Excerpts from a dataset
------------------------------------------------

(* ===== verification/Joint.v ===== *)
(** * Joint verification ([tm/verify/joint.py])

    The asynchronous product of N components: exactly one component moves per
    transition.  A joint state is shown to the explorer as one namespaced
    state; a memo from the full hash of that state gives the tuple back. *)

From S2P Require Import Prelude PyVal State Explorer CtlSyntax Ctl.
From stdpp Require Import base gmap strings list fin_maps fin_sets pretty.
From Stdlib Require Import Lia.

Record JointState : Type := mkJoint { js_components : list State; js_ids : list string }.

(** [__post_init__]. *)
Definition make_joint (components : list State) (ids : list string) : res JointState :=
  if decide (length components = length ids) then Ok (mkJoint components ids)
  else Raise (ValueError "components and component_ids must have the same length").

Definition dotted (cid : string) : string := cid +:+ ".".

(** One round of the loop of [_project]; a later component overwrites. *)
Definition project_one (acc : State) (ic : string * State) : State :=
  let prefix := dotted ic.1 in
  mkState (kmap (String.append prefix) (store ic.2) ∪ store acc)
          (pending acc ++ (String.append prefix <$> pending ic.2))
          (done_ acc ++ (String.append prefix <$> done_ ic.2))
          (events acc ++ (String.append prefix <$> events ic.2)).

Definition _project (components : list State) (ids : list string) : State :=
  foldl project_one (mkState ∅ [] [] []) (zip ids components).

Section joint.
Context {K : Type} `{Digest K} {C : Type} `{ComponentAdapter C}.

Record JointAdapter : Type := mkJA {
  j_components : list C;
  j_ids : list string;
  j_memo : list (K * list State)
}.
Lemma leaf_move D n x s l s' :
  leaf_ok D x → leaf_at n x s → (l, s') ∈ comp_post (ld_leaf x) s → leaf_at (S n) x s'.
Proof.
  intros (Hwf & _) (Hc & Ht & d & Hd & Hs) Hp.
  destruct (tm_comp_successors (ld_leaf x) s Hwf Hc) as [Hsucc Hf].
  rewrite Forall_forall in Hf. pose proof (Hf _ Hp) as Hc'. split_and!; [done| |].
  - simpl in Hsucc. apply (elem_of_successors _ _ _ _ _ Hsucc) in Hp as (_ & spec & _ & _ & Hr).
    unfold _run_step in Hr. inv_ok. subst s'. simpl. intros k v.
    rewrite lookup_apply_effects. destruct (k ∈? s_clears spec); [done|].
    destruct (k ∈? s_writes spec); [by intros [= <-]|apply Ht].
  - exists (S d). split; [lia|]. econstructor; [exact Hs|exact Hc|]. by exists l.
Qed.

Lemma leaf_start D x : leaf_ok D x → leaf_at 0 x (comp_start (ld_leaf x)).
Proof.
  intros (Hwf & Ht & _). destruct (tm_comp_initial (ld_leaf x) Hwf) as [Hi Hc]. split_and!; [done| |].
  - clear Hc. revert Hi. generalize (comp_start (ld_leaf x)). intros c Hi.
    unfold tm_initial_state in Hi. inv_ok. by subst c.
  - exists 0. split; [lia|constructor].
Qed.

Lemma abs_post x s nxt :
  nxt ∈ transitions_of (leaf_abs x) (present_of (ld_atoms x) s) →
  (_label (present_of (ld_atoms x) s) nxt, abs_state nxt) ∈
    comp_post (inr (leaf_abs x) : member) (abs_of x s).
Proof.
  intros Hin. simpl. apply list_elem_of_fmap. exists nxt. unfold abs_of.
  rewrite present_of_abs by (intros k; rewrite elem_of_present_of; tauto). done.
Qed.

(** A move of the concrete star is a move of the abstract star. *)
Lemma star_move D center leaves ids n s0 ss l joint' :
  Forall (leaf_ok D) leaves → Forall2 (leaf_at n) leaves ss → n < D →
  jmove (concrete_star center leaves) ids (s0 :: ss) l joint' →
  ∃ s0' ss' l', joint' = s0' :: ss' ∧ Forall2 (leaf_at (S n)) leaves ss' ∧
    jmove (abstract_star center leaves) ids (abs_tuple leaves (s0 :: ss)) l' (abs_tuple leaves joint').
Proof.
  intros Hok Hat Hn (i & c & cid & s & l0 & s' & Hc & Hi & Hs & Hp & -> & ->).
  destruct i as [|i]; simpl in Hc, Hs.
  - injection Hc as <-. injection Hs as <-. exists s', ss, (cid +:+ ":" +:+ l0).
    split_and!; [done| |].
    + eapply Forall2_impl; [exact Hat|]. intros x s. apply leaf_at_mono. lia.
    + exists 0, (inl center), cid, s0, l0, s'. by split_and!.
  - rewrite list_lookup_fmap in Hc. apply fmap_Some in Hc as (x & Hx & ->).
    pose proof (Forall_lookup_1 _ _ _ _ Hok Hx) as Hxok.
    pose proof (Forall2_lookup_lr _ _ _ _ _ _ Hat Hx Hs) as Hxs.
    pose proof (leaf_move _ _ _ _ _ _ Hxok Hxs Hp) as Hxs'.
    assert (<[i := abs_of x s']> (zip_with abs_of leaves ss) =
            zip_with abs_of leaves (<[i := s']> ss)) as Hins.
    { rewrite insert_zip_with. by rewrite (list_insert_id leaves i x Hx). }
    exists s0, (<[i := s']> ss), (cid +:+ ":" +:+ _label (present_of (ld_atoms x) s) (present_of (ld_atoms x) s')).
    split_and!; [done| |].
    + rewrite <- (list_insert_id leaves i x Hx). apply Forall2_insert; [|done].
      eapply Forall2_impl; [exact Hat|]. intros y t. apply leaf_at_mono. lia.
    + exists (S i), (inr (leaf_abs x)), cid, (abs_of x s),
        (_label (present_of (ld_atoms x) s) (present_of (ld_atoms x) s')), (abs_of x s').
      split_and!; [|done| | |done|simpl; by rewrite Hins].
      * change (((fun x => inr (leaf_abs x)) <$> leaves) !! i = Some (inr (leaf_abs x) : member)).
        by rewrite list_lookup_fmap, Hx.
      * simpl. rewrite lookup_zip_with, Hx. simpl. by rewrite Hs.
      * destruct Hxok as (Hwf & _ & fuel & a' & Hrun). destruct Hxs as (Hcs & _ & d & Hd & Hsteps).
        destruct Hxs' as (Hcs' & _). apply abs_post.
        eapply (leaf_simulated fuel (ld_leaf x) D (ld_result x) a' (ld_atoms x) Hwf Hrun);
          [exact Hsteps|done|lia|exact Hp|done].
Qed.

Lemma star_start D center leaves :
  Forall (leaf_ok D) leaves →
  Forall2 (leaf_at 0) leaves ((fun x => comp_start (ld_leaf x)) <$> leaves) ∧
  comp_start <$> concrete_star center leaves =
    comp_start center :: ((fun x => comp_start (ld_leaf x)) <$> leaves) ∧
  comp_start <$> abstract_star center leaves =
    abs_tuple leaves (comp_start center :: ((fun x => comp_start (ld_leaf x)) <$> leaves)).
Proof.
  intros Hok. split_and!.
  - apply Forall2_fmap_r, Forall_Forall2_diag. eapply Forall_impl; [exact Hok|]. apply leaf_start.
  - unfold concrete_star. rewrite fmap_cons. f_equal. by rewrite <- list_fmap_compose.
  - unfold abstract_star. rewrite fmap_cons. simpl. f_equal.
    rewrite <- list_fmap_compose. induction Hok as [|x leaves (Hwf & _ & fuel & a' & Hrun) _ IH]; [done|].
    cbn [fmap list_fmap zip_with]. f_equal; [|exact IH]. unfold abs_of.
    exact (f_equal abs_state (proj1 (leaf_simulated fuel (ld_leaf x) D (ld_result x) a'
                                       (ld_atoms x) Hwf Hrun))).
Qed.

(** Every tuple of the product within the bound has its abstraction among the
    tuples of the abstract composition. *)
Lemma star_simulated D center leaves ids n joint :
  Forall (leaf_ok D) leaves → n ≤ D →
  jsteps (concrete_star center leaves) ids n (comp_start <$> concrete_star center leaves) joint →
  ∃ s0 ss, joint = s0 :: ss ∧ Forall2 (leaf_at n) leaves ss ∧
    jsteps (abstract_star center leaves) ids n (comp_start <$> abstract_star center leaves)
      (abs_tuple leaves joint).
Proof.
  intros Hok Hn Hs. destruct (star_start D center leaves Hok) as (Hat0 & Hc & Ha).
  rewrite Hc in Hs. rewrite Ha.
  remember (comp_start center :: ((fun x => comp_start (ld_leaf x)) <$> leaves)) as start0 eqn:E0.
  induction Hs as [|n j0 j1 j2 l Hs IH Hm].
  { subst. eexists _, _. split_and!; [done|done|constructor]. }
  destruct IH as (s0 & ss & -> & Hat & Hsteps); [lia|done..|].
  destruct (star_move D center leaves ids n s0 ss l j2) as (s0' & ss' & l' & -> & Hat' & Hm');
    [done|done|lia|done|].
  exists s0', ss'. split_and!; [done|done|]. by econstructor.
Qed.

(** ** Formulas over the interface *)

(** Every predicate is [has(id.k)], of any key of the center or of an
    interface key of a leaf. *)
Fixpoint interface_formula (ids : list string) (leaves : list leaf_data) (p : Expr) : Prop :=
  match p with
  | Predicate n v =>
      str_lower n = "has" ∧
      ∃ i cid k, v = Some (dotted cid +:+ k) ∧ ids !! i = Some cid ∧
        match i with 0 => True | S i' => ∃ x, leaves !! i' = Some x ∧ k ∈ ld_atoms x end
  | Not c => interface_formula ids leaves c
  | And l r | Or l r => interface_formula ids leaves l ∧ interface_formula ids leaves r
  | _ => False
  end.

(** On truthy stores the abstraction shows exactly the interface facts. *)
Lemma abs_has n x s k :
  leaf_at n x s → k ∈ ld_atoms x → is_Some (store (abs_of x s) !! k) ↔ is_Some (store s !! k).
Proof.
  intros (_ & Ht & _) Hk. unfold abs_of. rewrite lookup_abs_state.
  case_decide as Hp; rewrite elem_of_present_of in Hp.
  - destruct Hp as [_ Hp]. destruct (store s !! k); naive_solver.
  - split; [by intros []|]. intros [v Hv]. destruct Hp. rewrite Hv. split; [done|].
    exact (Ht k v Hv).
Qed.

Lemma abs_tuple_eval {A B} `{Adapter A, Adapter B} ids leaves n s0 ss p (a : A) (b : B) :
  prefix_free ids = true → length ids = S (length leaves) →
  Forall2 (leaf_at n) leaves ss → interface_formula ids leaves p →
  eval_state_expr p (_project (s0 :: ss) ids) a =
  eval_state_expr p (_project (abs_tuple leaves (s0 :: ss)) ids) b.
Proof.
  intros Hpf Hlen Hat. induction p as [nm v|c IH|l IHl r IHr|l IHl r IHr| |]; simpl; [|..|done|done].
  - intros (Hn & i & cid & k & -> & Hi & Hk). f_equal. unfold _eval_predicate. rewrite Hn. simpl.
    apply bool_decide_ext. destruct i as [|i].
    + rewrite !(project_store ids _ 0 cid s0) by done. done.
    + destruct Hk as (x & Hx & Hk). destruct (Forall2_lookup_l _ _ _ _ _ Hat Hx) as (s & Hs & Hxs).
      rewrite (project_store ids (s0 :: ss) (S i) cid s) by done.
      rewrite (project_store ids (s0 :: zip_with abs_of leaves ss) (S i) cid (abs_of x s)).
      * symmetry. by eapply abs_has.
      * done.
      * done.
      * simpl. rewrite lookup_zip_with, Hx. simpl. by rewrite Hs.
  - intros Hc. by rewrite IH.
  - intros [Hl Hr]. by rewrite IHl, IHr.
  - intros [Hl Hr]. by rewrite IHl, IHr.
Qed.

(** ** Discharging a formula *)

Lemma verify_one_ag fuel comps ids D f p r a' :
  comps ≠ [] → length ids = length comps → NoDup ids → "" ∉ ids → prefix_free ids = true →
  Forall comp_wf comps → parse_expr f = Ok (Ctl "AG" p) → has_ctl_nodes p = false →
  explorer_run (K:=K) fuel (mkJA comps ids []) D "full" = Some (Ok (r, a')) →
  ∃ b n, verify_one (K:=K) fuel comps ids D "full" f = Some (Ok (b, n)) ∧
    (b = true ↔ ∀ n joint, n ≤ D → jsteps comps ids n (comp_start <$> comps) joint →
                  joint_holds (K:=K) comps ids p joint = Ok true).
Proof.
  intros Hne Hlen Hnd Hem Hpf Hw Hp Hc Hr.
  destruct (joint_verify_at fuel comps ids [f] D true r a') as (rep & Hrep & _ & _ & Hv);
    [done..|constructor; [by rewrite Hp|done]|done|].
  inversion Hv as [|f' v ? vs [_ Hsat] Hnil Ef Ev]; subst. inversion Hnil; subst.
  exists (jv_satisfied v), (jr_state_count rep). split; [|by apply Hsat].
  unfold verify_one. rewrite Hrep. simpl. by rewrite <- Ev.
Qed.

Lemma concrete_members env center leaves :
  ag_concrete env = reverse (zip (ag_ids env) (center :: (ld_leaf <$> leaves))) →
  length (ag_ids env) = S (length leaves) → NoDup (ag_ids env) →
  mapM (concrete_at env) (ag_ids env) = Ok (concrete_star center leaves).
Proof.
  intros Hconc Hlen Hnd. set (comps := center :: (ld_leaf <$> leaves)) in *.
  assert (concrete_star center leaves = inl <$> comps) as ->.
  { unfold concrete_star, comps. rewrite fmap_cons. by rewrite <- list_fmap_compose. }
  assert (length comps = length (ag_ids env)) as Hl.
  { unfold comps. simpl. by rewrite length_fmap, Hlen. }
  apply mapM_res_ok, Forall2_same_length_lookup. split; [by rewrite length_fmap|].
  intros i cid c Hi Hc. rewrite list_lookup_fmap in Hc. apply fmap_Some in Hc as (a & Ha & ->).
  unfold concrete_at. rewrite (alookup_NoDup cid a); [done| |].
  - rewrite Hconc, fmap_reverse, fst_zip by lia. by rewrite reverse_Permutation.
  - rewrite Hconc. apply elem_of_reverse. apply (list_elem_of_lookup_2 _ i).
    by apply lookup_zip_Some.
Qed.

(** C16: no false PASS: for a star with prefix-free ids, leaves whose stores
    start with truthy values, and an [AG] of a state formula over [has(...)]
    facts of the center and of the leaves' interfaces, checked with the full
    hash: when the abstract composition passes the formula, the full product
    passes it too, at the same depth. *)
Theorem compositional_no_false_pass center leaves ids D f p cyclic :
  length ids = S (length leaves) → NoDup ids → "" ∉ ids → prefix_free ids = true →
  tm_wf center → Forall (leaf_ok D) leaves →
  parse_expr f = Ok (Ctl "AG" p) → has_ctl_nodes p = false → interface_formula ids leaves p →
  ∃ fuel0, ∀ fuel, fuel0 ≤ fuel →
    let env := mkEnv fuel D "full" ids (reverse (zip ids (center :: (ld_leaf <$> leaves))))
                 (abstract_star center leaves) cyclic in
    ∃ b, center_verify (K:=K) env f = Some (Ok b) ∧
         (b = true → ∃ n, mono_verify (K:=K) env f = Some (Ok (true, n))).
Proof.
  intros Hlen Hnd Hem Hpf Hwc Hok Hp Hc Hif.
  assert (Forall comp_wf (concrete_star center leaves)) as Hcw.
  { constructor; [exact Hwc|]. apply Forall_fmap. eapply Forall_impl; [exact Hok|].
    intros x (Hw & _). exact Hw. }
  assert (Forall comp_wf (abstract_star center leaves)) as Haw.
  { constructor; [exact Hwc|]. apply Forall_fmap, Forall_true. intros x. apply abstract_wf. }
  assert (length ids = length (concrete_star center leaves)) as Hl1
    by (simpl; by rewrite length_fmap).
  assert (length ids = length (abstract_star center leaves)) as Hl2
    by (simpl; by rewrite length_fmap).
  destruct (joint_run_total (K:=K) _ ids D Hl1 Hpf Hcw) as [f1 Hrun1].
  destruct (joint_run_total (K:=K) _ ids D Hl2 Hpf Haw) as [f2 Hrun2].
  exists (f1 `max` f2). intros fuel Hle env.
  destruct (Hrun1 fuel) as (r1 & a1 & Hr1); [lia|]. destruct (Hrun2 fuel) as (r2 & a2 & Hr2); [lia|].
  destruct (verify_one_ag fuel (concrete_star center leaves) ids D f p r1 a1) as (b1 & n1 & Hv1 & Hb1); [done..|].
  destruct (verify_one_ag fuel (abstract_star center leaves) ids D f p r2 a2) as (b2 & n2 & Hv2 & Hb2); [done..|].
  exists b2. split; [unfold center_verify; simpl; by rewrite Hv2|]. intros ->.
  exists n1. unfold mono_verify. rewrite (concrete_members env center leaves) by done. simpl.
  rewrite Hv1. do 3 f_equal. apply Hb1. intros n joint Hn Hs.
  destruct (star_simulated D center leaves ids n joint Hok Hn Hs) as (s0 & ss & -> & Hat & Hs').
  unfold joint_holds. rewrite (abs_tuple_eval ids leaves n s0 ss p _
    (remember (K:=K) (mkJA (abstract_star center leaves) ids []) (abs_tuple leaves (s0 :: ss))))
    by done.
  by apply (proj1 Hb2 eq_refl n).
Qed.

------------------------------------------------

(Work to be completed):
From the entries above, restate word for word the lines from the line containing "(** ** Formulas over the interface *)" to the line containing "case_decide as Hp;", both ends included, and nothing more.

(Solved exercise):
(** ** Formulas over the interface *)

(** Every predicate is [has(id.k)], of any key of the center or of an
    interface key of a leaf. *)
Fixpoint interface_formula (ids : list string) (leaves : list leaf_data) (p : Expr) : Prop :=
  match p with
  | Predicate n v =>
      str_lower n = "has" ∧
      ∃ i cid k, v = Some (dotted cid +:+ k) ∧ ids !! i = Some cid ∧
        match i with 0 => True | S i' => ∃ x, leaves !! i' = Some x ∧ k ∈ ld_atoms x end
  | Not c => interface_formula ids leaves c
  | And l r | Or l r => interface_formula ids leaves l ∧ interface_formula ids leaves r
  | _ => False
  end.

(** On truthy stores the abstraction shows exactly the interface facts. *)
Lemma abs_has n x s k :
  leaf_at n x s → k ∈ ld_atoms x → is_Some (store (abs_of x s) !! k) ↔ is_Some (store s !! k).
Proof.
  intros (_ & Ht & _) Hk. unfold abs_of. rewrite lookup_abs_state.
  case_decide as Hp; rewrite elem_of_present_of in Hp.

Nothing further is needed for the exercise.